EXERCISE OBJECTIVE
Report back every line of the entries that contains "SEMI", exactly as written.

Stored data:
(* ===== verification/Shell.v ===== *)
(** The shell, user/sh.c: its lexer and parser against a grammar, the strings that
    nulterminate leaves, and the processes and descriptors of a command that runs.
    malloc is taken to have memory for every node: the code does not test for a null
    pointer before it writes through it. *)
From S2P Require Import Prelude CStrings Sysfile.
Local Open Scope Z_scope.

Definition MAXARGS : nat := 10.

Definition BAR : Z := 124.
Definition LPAREN : Z := 40.
Definition RPAREN : Z := 41.
Definition SEMI : Z := 59.
Definition AMP : Z := 38.
Definition LESS : Z := 60.
Definition MORE : Z := 62.
Definition PLUS : Z := 43.
Definition LETTER : Z := 97.

(** [whitespace] and [symbols]. *)
Definition whitespace : list Z := [32; 9; 13; 10; 11].
Definition symbols : list Z := [LESS; BAR; MORE; AMP; SEMI; LPAREN; RPAREN].

(** [strchr(set, c) != 0]. *)
Definition has (set : list Z) (c : Z) : bool :=
  match strchr (set ++ [0]) c with Some (Some _) => true | _ => false end.

(** A word of the line: the offsets of its start and of its end. *)
Definition word : Type := nat * nat.

(** [struct cmd] and its kinds. *)
Inductive cmd :=
  | EXEC (argv : list word)
  | REDIR (c : cmd) (file : word) (mode fd : Z)
  | PIPE (left right : cmd)
  | LIST (left right : cmd)
  | BACK (c : cmd).

(** A redirection to put around a command. *)
Definition redir : Type := word * Z * Z.
Definition wrap (c : cmd) (r : redir) : cmd := REDIR c r.1.1 r.1.2 r.2.
Definition wrap_all (c : cmd) (rs : list redir) : cmd := foldl wrap c rs.

Section Parser.
(** The characters of the line before the terminator. *)
Context (line : list Z).

Definition es : nat := length line.

(** [*s] *)
Definition deref (s : nat) : M nat Z :=
  match line !! s with
  | Some c => mret c
  | None => if decide (s = es) then mret 0 else undef "past the line"
  end.

(** [while(s < es && f( *s)) s++] *)
Fixpoint span (f : Z -> bool) (l : list Z) : nat :=
  match l with [] => O | c :: l' => if f c then S (span f l') else O end.
Definition skip (f : Z -> bool) (s : nat) : nat := (s + span f (drop s line))%nat.
Definition in_word (c : Z) : bool := negb (has whitespace c) && negb (has symbols c).

Definition set_ps (s : nat) : M nat unit := modify (fun _ => s).

(** The state is [*ps]; the result, the token and its ends. *)
Definition gettoken : M nat (Z * nat * nat) :=
  ps ← gets id;
  let q := skip (has whitespace) ps in
  c ← deref q;
  r ← (if c =? 0 then mret (c, q)
       else if has [BAR; LPAREN; RPAREN; SEMI; AMP; LESS] c then mret (c, S q)
       else if c =? MORE then
         c' ← deref (S q);
         mret (if c' =? MORE then (PLUS, S (S q)) else (c, S q))
       else mret (LETTER, skip in_word q));
  set_ps (skip (has whitespace) r.2);;
  mret (r.1, q, r.2).

Definition peek (toks : list Z) : M nat bool :=
  ps ← gets id;
  let s := skip (has whitespace) ps in
  set_ps s;;
  c ← deref s;
  mret (negb (c =? 0) && has toks c).
(* ===== verification/ProcSample.v ===== *)
(** A process table with init and a shell: the witnesses of the theorems on
    processes. *)
From S2P Require Import Prelude Riscv PhysMem Kalloc PageTable Vm VmFree Shm Fork UserMem CStrings Block Proc ProcSpec.
Local Open Scope Z_scope.

Import Kalloc.Sample.

(** Files and directories without references to count. *)
#[export] Instance unit_files : FileRefs unit := {
  r_filedup f := mret f; r_fileclose _ := mret tt; r_idup d := mret d; r_iput _ := mret tt; r_root := mret (Some O)
}.

Definition init_proc : proc := mkProc SLEEPING (Some (ChProc 0)) 0 0 1 None 0 0 0 0 0 0 (replicate 16 None) (Some 0%nat) (replicate 16 0).
Definition shell : proc := mkProc RUNNING None 0 0 2 (Some 0%nat) 0 0 0 0 0 0 (replicate 16 None) (Some 0%nat) (replicate 16 0).
Definition child : proc := mkProc SLEEPING (Some (ChAddr 7)) 0 0 3 (Some 1%nat) 0 0 0 0 0 0 (replicate 16 None) (Some 0%nat) (replicate 16 0).
Definition free_proc : proc := mkProc UNUSED None 0 0 0 None 0 0 0 0 0 0 (replicate 16 None) None (replicate 16 0).

(** The shell runs. *)
Definition table : ptab unit := mkPtab ([init_proc; shell; child] ++ replicate 61 free_proc) 1 (Some 0%nat) 4 memory [] tt.

Lemma wakeup_correct_witness :
  wp (wakeup (ChAddr 7)) [] table (fun _ s' => s' = set_procs (procs s') table /\ forall i p, procs table !! i = Some p ->
    procs s' !! i = Some (if decide (i <> cur table /\ state p = SLEEPING /\ chan p = Some (ChAddr 7)) then with_state RUNNABLE p else p)).
Proof. apply (wakeup_correct (ChAddr 7) [] table); [done|apply avail_nil]. Defined.

Lemma reparent_correct_witness :
  wp (reparent 1) [] table (fun _ s' => s' = set_procs (procs s') table /\ forall i x, procs table !! i = Some x -> exists y, procs s' !! i = Some y /\
    parent y = (if decide (parent x = Some 1%nat) then Some 0%nat else parent x) /\ parent y <> Some 1%nat /\
    (with_parent None y = with_parent None x \/ with_parent None y = with_parent None (woken (ChProc 0) x))).
Proof. apply (reparent_correct 1 0 [] table); [done|done|done|apply avail_nil]. Defined.

Lemma kkill_correct_witness :
  wp (kkill 3) [] table (fun r s' =>
    r = -1 /\ s' = table /\ (forall i p, procs table !! i = Some p -> pid p <> 3) \/
    r = 0 /\ exists i, first_pid 3 i table /\ s' = on_proc i kill_entry table).
Proof. apply (kkill_correct 3 [] table); [done|apply avail_nil]. Defined.

(** The process created after kill(0) is killed. *)
Definition born (s : ptab unit) : option nat := match allocproc 0 [] s with Ok o _ _ => o | _ => None end.

Lemma kkill_zero_kills_next_witness :
  exists s1 L s2, kkill 0 [] table = Ok 0 [] s1 /\ allocproc 0 [] s1 = Ok (Some 3%nat) L s2 /\ killed_flag (proc_at 3 s2) = 1.
Proof.
  assert (Hpid : forall j, (j < NPROC)%nat -> pid (proc_at j table) = 0 <-> state (proc_at j table) = UNUSED).
  { intros j Hj. do 64 (destruct j as [|j]; [vm_compute; split; intros; (done || discriminate)|]). unfold NPROC in Hj. lia. }
  destruct (kkill_zero_kills_next 0 table 3 eq_refl Hpid) as (s1 & Hk & _ & Ha); [unfold NPROC; lia|done| |].
  { intros j Hj. do 3 (destruct j as [|j]; [done|]). lia. }
  assert (Hb : match kkill 0 [] table with Ok _ _ s => born s | _ => None end = Some 3%nat) by (vm_compute; reflexivity).
  rewrite Hk in Hb. unfold born in Hb. destruct (allocproc 0 [] s1) as [o L s2| | | |] eqn:Ea; try discriminate Hb.
  subst o. exists s1, L, s2. by destruct (Ha 3%nat L s2 eq_refl) as (_ & _ & Hkf).
Defined.
(* ===== verification/TrapSample.v ===== *)
(** A process that faults: the witnesses of the theorems on traps.  Its table is
    made of the pages 0, 1, 2, 5 and 6 of [Kalloc.Sample]; it maps page 4
    copy-on-write at address 0 and the trapframe, page 3, at TRAPFRAME. *)
From stdpp Require Import functions.
From S2P Require Import Prelude Riscv PhysMem Kalloc PageTable Vm VmFree Cow Shm Fork UserMem CopyOut VmSample Asm AsmSample Proc ProcSample Sysproc Trap TrapSpec TrapUser.
Local Open Scope Z_scope.
Import VmSample.Machine Kalloc.Sample.

Definition fault_words : list (Z * Z) := [
  (pg 0, Z.lor (PA2PTE (pg 1)) PTE_V); (pg 1, Z.lor (PA2PTE (pg 2)) PTE_V); (pg 2, pte_entry (pg 4) user_cow);
  (pg 0 + 8 * 255, Z.lor (PA2PTE (pg 5)) PTE_V); (pg 5 + 8 * 511, Z.lor (PA2PTE (pg 6)) PTE_V);
  (pg 6 + 8 * 510, pte_entry (pg 3) (Z.lor PTE_R PTE_W));
  (pg 3, MAKE_SATP (pg 0)); (pg 3 + 8, 4096); (pg 3 + 16, 8192); (pg 3 + 32, 1); (pg 3 + 112, 5); (pg 3 + 168, 22)].
Definition fault_memory : mem := mkMem (ram_of (fault_words ++ link_words)) (pg 7) counts.
Definition fault_tree : ptree := {[ [] := pg 0; [0] := pg 1; [0; 0] := pg 2; [255] := pg 5; [255; 511] := pg 6 ]}.

#[export] Instance quiet : IntrDevices unit := {
  plic_load _ := mret 0; plic_store _ _ := mret tt; d_uartintr := mret []; d_virtio_disk_intr := mret []
}.

Definition faulting : proc := mkProc RUNNING None 0 0 2 (Some 0%nat) 0 PGSIZE (pg 0) (pg 3) 0 0 (replicate 16 None) (Some 0%nat) (replicate 16 0).

(** It stores to address 8. *)
Definition fault_regs (r : sreg) : Z := match r with SCAUSE => 15 | STVAL => 8 | SEPC => 64 | _ => 0 end.
Definition fault_state : ks unit unit :=
  mkKs (mkPtab ([init_proc; faulting; child] ++ replicate 61 free_proc) 1 (Some 0%nat) 4 fault_memory [] tt) fault_regs 4294967295 0 tt.
Definition fault_hart : hart := mkHart (gpr user_hart) (fun _ => MAKE_SATP (pg 0)) None fault_memory.

Lemma fault_rep : pt_rep fault_memory (pg 0) fault_tree.
Proof. apply pt_repb_sound. by vm_compute. Qed.

Lemma fault_free : kmem_rep fault_memory free2.
Proof.
  split.
  - vm_compute. tauto.
  - apply (bool_decide_unpack _). by vm_compute.
  - apply Forall_forall. repeat constructor; by vm_compute.
  - apply Forall_forall. repeat constructor; by vm_compute.
Qed.

Lemma fault_leaves : leaves fault_memory fault_tree = [(67108862, pte_entry (pg 3) (Z.lor PTE_R PTE_W)); (0, pte_entry (pg 4) user_cow)].
Proof. by vm_compute. Qed.

Lemma readable_fault va : 0 <= va < MAXVA -> readable (pte_at fault_memory fault_tree va) = true ->
  va / PGSIZE = 0 /\ PTE2PA (pte_at fault_memory fault_tree va) = pg 4.
Proof.
  intros Hva Hr. pose proof (pte_at_leaf _ _ _ (va_space _ Hva) (readable_V _ Hr)) as Hin. rewrite fault_leaves in Hin. rewrite !elem_of_cons, elem_of_nil in Hin.
  destruct Hin as [[= _ E]|[[= -> ->]|[]]]; [rewrite E in Hr; by vm_compute in Hr|split; by vm_compute].
Qed.

Lemma fault_uctx : uctx fault_state fault_tree free2.
Proof.
  split; change (kmem fault_state) with fault_memory; change (me fault_state) with faulting.
  - vm_compute. lia.
  - exact fault_rep.
  - exact fault_free.
  - intros va Hva [_ ->]%readable_fault; [|done]. split_and!; [by vm_compute|apply (bool_decide_unpack _); by vm_compute|by vm_compute].
  - intros va va' Hva Hva' [-> _]%readable_fault [-> _]%readable_fault _; done.
  - split; by vm_compute.
  - split; [|by vm_compute]. split_and!; [by vm_compute|apply (bool_decide_unpack _); by vm_compute|by vm_compute|].
    intros va Hva [_ ->]%readable_fault E; [|done]. by vm_compute in E.
  - by vm_compute.
Qed.

Lemma fault_range r : 0 <= k_regs fault_state r < 2 ^ 64.
Proof. by destruct r. Qed.

(** A kernel whose other calls return 0. *)
Definition ret0 (args : list Z) : M (ks unit unit) sysres := mret (Done 0).
#[local] Instance no_other : OtherCalls unit unit :=
  Build_OtherCalls unit unit ret0 ret0 ret0 ret0 ret0 ret0 ret0 ret0 ret0 ret0 ret0 ret0 ret0 ret0 ret0 ret0 ret0 ret0 ret0 ret0 ret0.

Lemma page_fault_transparent_witness :
  wp (run_asm 0 uservec) [] fault_hart (fun _ c1 => exists s2 T2 fl2, uctx s2 T2 fl2 /\
    (usertrap 0 0 0 0 8192 [] (enter c1 fault_state) = Ok (Back (MAKE_SATP (pg 0))) [] s2 \/
     usertrap 0 0 0 0 8192 [] (enter c1 fault_state) = (onproc (kexit (-1));; mret Exited) [] (kill_me s2))).
Proof.
  eapply wp_mono; [apply (page_fault_transparent 0 0 0 8192 0 0 fault_state fault_tree free2 fault_hart fault_uctx eq_refl eq_refl user_range fault_range); try (by vm_compute); by right|].
  intros _ c1 (s2 & T2 & fl2 & Hx & _ & [(Hr & _)|[Hr _]]); exists s2, T2, fl2; (split; [exact Hx|]); [by left|by right].
Defined.

(** It pauses for one tick when the counter wraps around. *)
Lemma pause_ticks_witness : wpl (pause_for 0 1 2 1 4294967295 1) [] fault_state (fun r L s' => ticks s' = 0 /\ r = Done 0 /\ L = []).
Proof.
  eapply wpl_mono; [apply (pause_ticks 0 fault_state 1 2 1 1); [unfold NPROC; lia|done|by split|by vm_compute]|]. intros r L s' [Ht Hr]. split; [exact Ht|]. by destruct Hr as (-> & -> & _).
Defined.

PROBLEM SOLUTION
Definition SEMI : Z := 59.
Definition symbols : list Z := [LESS; BAR; MORE; AMP; SEMI; LPAREN; RPAREN].
       else if has [BAR; LPAREN; RPAREN; SEMI; AMP; LESS] c then mret (c, S q)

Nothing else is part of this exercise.